This wiki link has a good list of procedures and dosages. It also has links in the citations area with more in depth information. Use the cached links, as some of these pages are old. PP is somewhat harder to obtain these days. I get mine at the local science/chemistry supply store, and 100 gr is about $10. That's a lot for this use. And once you have it you can do some fun chem tricks for the kids!
https://www.theaquariumwiki.com/Potassium_permanganate


----------



## amit (Sep 22, 2014)

Methyl Bromide
Potasium based substances
Other fumigates...

This is excatly what concerns me.

Once again, I'd like to stress the main issue:
How can we trust such products?


----------



## Ravage (Feb 5, 2016)

Sorry, Amit, I was just telling you how we did it in a Petshop. If you want a completely safe way to guarantee is is aseptic: then you need an autoclave, as mentioned in other threads.
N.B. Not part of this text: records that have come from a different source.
(** * express-libp2p-go: identity and message-routing bridge

    A shallow embedding of [libp2p_utils.go] and [node_service.go] (the
    latter also carries the process wiring: [main], the HTTP controller and
    [SendHandler]).  Go values are modelled as follows.

    - [[]byte] is [list byte]; a Go [string] is a Rocq [string] (both are
      sequences of 8-bit units).
    - [map[string]interface{}] is a [gmap string value] wrapped in an
      [option] for the nil map; [interface{}] values that the JSON decoder
      can produce are the inductive [value].
    - Functions that perform I/O thread an explicit [world]: the files on
      disk, the number of clock readings taken, and the chronological trace
      of externally visible events.  The answers of the collaborators
      (overlay host, tunnel, operating system, decoders) are the fields of
      an [env] record; every theorem quantifies over it.
    - [log.Fatal] ends the process: computations return an [outcome] that
      is either [Done], [Fatal] or [Panic] (nil dereference).
    - The inbound loop runs in a goroutine of its own.  It is modelled on
      its own, as a function of the deliveries its subscription makes; the
      HTTP handler is modelled on its own as well.  The two share no
      variable of the program, only the world.

    [node_service.go] carries second copies of [handleIncomingMessages] and
    [HandleOutgoingMessage] next to [main]; they differ from the first ones
    in what they log, and are embedded under the suffix [_main]. *)

From Stdlib Require Import ZArith Strings.Byte Strings.Ascii.
From stdpp Require Import gmap strings list sorting pretty.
Or a large pressure cooker would work, if your piece will fit. 240° (at sea level) or 15 lb/in² for 30-60 minutes (depending on thickness/ density). This is just water at heat and pressure.
Another thing that did occur to me is, it would be possible to treat wood with irradiation. I don't know where you would do this, maybe an x-ray lab, or a commercial food irradiation device ( not sure how their food safety rules would like driftwood in the processing line?) but, it would work. It'd kill everything. There is no residual radiation, no chemicals, etc.
This would work well for a large scale operation, and be pretty economical post initial purchase of the "rig".


----------



## kimcmich (Jan 17, 2016)

@Amit,

The simplest answer to the general question "Can I trust a piece of driftwood from a petshop?" is 'Not until you've taken the time to ask the proprietor about the source' - even then, you'll likely need to do more research to ascertain what cleaning procedures actually went on. It is always possible, and perhaps more likely in smaller independent shops, that no special cleaning has occurred beyond a power-wash or a sand-blast. Read the label (the fact that the piece of wood has a label to read is a good sign  )

"Name brand" natural wood products from vivaria furnishing manufacturers are your safest bet if you want to be sure your wood has been effectively sanitized.
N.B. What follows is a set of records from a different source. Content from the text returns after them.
Lemma greedy_bounded (maxChars : Z) (paragraphs : list jsstring) closed open :
  GreedyChunks maxChars paragraphs closed open ->
  Forall (fun g => Bounded maxChars paragraphs g /\ joinParagraphs g <> []) closed /\
  Bounded maxChars paragraphs open.
Proof.
  induction 1 as [|ps closed open para _ [IHc IHo] Hfit|ps closed open para _ [IHc IHo] Hover Hpos].
  - split; [constructor|]. right; right. reflexivity.
  - split.
    + eapply Forall_impl; [|exact IHc]. intros g [Hb Hn]. split; [now apply bounded_more|exact Hn].
    + rewrite <- (app_nil_l [para]) at 1. unfold Bounded. rewrite joinParagraphs_snoc.
      destruct Hfit as [Hfit|Hzero].
      * left. unfold accumulate. rewrite strlen_app in Hfit.
        destruct (truthy (joinParagraphs open)); rewrite !strlen_app.
        -- change (strlen nl) with 1%Z. lia.
        -- change (strlen []) with 0%Z. lia.
      * assert (E : joinParagraphs open = []).
        { destruct (joinParagraphs open); [reflexivity|]. unfold strlen in Hzero. cbn in Hzero. lia. }
        rewrite E. cbn. right; left. apply in_or_app. right. now left.
  - split.
    + apply Forall_app. split.
      * eapply Forall_impl; [|exact IHc]. intros g [Hb Hn]. split; [now apply bounded_more|exact Hn].
      * constructor; [|constructor]. split; [now apply bounded_more|].
        intros E. rewrite E in Hpos. cbn in Hpos. lia.
    + right; left. rewrite joinParagraphs_one. apply in_or_app. right. now left.
Qed.

(** X6.  Every chunk [chunkText] returns is trimmed, and either has at
    most [maxTokensPerChunk * 4 + 2] code units (the test of the loop
    leaves the separator of the last join out of the count) or is the
    trimmed text of a single paragraph, which is never split however long
    it is. *)
Theorem chunkText_chunk_bound (text : jsstring) (maxTokensPerChunk : Z) :
  Forall (fun chunk =>
            trim chunk = chunk /\
            ((strlen chunk <= maxTokensPerChunk * 4 + 2)%Z \/
             exists para, In para (splitParagraphs text) /\ chunk = trim para))
         (chunkText text maxTokensPerChunk).
Proof.
  destruct (chunkText_grouping text maxTokensPerChunk) as (closed & open & HG & _ & HE).
  rewrite HE. unfold emitChunks.
  destruct (greedy_bounded _ _ _ _ HG) as [Hc Ho].
  assert (Hchunk : forall g,
             Bounded (maxTokensPerChunk * 4) (splitParagraphs text) g ->
             trim (joinParagraphs g) <> [] ->
             trim (trim (joinParagraphs g)) = trim (joinParagraphs g) /\
             ((strlen (trim (joinParagraphs g)) <= maxTokensPerChunk * 4 + 2)%Z \/
              exists para, In para (splitParagraphs text) /\ trim (joinParagraphs g) = trim para)).
  { intros g Hb Hn. split; [apply trim_idempotent|].
    destruct Hb as [H|[H|H]].
    - left. pose proof (strlen_trim (joinParagraphs g)). lia.
    - right. now exists (joinParagraphs g).
    - rewrite H in Hn. now elim Hn. }
  apply Forall_app. split.
  - apply Forall_map. eapply Forall_impl; [|exact Hc].
    intros g [Hb Hn]. cbv beta.
    destruct (trim (joinParagraphs g)) eqn:E.
    + split; [reflexivity|].
      destruct Hb as [H|[H|H]].
      * left. pose proof (strlen_trim (joinParagraphs g)) as Ht. rewrite E in Ht. lia.
      * right. exists (joinParagraphs g). rewrite E. now split.
      * now elim Hn.
    + rewrite <- E. apply Hchunk; [exact Hb|]. rewrite E. discriminate.
  - destruct (truthy (trim (joinParagraphs open))) eqn:E; [|constructor].
    constructor; [|constructor]. apply Hchunk; [exact Ho|].
    intros E'. rewrite E' in E. discriminate.
Qed.

(** ** Chunking by whole paragraphs *)

(** C5 (as amended).  For every text and budget, [chunkText] cuts the
    text at its blank-line boundaries (the maximal runs of two or more
    line feeds) and nowhere else, and groups the paragraphs greedily in
    their original order: a paragraph opens a new chunk exactly when the
    current chunk is not empty and its text followed directly by the
    paragraph, the separator not counted, is longer than
    [maxTokensPerChunk * 4].  Every chunk returned is the text of one
    group - its paragraphs joined by blank lines, trimmed -, so no
    paragraph is split or moved; a group is within the budget but for the
    two code units of its last separator, or is a single paragraph, which
    is kept whole however long it is; and the chunks, concatenated in
    order, carry every code unit of the input that is not white space, in
    the original order. *)
Theorem chunkText_whole_paragraphs (text : jsstring) (maxTokensPerChunk : Z) :
  (forall paragraphs, Paragraphs text paragraphs <-> paragraphs = splitParagraphs text) /\
  exists (closed : list (list jsstring)) (open : list jsstring),
    GreedyChunks (maxTokensPerChunk * 4) (splitParagraphs text) closed open /\
    concat closed ++ open = splitParagraphs text /\
    chunkText text maxTokensPerChunk
    = map chunkOf closed ++ (if truthy (chunkOf open) then [chunkOf open] else []) /\
    Forall (Bounded (maxTokensPerChunk * 4) (splitParagraphs text)) (closed ++ [open]) /\
    stripWhiteSpace (concat (chunkText text maxTokensPerChunk)) = stripWhiteSpace text.
Proof.
  split; [intros paragraphs; apply splitParagraphs_boundaries|].
  destruct (chunkText_grouping text maxTokensPerChunk) as (closed & open & HG & HC & HE).
  exists closed, open.
  split; [exact HG|]. split; [exact HC|]. split; [now rewrite HE, emitChunks_chunkOf|].
  split; [|apply chunkText_content].
  destruct (greedy_bounded _ _ _ _ HG) as [Hc Ho].
  apply Forall_app. split; [|now constructor].
  eapply Forall_impl; [|exact Hc]. now intros g [Hb _].
Qed.

(** C5 as stated fails: with a budget of 2 tokens, that is 8 code units,
    two paragraphs of 4 code units each pass the length test of the loop
    (4 + 4 is not more than 8) and end up in one chunk of 10 code units,
    separator included. *)
Lemma chunkText_counterexample :
  splitParagraphs Fixtures.twoParagraphs = [lit "aaaa"; lit "bbbb"] /\
  chunkText Fixtures.twoParagraphs 2 = [lit "aaaa" ++ nl ++ nl ++ lit "bbbb"] /\
  (strlen (lit "aaaa" ++ nl ++ nl ++ lit "bbbb") > 2 * 4)%Z.
Proof. repeat split. Qed.

End ShapingProofs.


(* ================================================================== *)
(** * The service: proofs *)
(* ================================================================== *)

Module ServiceProofs.

Import Config Shaping Service Spec Fixtures.

(** ** The integrity check *)

Lemma existsSync_lookup (w : World) (path : jsstring) :
  existsSync w path = true <-> exists n, lookup (fs w) path = Some n.
Proof.
  unfold existsSync. destruct (lookup (fs w) path) as [n|].
  - split; [eauto|reflexivity].
  - split; [discriminate|]. intros [n H]. discriminate.
Qed.

Ltac gate_cases :=
  repeat match goal with
         | |- _ /\ _ => split
         | |- _ <-> _ => split
         | |- forall _, _ => intro
         | H : exists _, _ |- _ => destruct H
         | H : _ /\ _ |- _ => destruct H
         | H : Some _ = Some _ |- _ => injection H as H
         | H : Entry _ = Entry _ |- _ => injection H as H; subst
         | H : Some _ = None |- _ => discriminate H
         | H : None = Some _ |- _ => discriminate H
         | H : Entry _ = Faulty _ |- _ => discriminate H
         | H : Faulty _ = Entry _ |- _ => discriminate H
         end;
  subst; cbn [snd fst] in *;
  try reflexivity; try discriminate; try lia; try (exfalso; lia);
  try (eexists; split; [reflexivity|lia]).

(** C7.  [isModelValid] answers [true] exactly when the file exists, can
    be read, and its size is at least [max(100 MB, 0.9 * expectedSize)]
    (both sides scaled by 10); a file below 90 percent of an expected
    1,000,000,000 bytes is invalid although [existsSync] reports it; a
    [statSync] failure gives [false]; the check changes neither the file
    system nor the module state. *)
Theorem isModelValid_size_gate (w : World) (modelPath modelName : jsstring) :
  (snd (isModelValid modelPath modelName w) = true <->
   exists st, lookup (fs w) modelPath = Some (Entry st) /\
              (Z.max (10 * 100000000) (9 * expectedSizeBytes modelName) <= 10 * size st)%Z) /\
  (forall st, lookup (fs w) modelPath = Some (Entry st) ->
     existsSync w modelPath = true /\
     (expectedSizeBytes modelName = 1000000000%Z ->
      (10 * size st < 9 * 1000000000)%Z ->
      snd (isModelValid modelPath modelName w) = false)) /\
  (forall e, lookup (fs w) modelPath = Some (Faulty e) ->
     snd (isModelValid modelPath modelName w) = false) /\
  (lookup (fs w) modelPath = None -> snd (isModelValid modelPath modelName w) = false) /\
  fs (fst (isModelValid modelPath modelName w)) = fs w /\
  globals (fst (isModelValid modelPath modelName w)) = globals w.
Proof.
  unfold isModelValid, existsSync, statSync, expectedSizeBytes.
  destruct (lookup (fs w) modelPath) as [[st|e]|] eqn:EL; cbn [negb];
    [|gate_cases|gate_cases].
  cbv zeta.
  destruct (lookup MODEL_SIZES modelName) as [expected|] eqn:ES.
  - destruct (negb (expected =? 0)%Z && (10 * size st <? 9 * expected)%Z) eqn:E1.
    + apply andb_prop in E1 as [_ E1]. apply Z.ltb_lt in E1. gate_cases.
    + assert (Hs : (expected = 0 \/ 9 * expected <= 10 * size st)%Z).
      { apply andb_false_iff in E1 as [E1|E1].
        - left. apply negb_false_iff in E1. now apply Z.eqb_eq in E1.
        - right. now apply Z.ltb_ge in E1. }
      clear E1.
      destruct (size st <? 100000000)%Z eqn:E2;
        [apply Z.ltb_lt in E2|apply Z.ltb_ge in E2]; gate_cases.
  - destruct (size st <? 100000000)%Z eqn:E2;
      [apply Z.ltb_lt in E2|apply Z.ltb_ge in E2]; gate_cases.
Qed.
There are indeed federal, interstate and intrastate regulations about wood products - but there are also traffic fines for speeding. Neither prevent people from skirting procedures.

About the procedures themselves: The kiln-baking or autoclaving would degrade the wood some - but not pose any threat to future inhabitants. Fumigated wood that had been properly cured should also not have any of the fumigants left... but I personally would skip using wood that had been fumigated just to be sure since I'm not sure how long off-gassing might occur.


----------